Given data:
---+---
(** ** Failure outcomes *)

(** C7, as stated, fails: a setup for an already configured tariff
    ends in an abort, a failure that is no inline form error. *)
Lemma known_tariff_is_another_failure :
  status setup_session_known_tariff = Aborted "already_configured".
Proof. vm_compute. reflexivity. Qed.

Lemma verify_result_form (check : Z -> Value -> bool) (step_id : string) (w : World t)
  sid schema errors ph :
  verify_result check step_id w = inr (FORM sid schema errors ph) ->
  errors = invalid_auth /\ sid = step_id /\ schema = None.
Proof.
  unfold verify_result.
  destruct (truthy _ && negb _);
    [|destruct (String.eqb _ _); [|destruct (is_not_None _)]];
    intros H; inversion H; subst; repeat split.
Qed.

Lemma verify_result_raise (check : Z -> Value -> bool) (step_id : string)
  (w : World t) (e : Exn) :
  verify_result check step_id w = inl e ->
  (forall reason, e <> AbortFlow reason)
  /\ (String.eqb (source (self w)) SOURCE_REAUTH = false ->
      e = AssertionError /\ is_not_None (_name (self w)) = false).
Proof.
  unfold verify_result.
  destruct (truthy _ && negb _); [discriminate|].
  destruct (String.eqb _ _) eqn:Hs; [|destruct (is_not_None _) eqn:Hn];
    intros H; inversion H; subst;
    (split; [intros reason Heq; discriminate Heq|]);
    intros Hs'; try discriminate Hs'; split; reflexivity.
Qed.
---+---
What you will do:
Filter the listing for the word "negb" and copy each line that has it.

Output:
  destruct (truthy _ && negb _);
  destruct (truthy _ && negb _); [discriminate|].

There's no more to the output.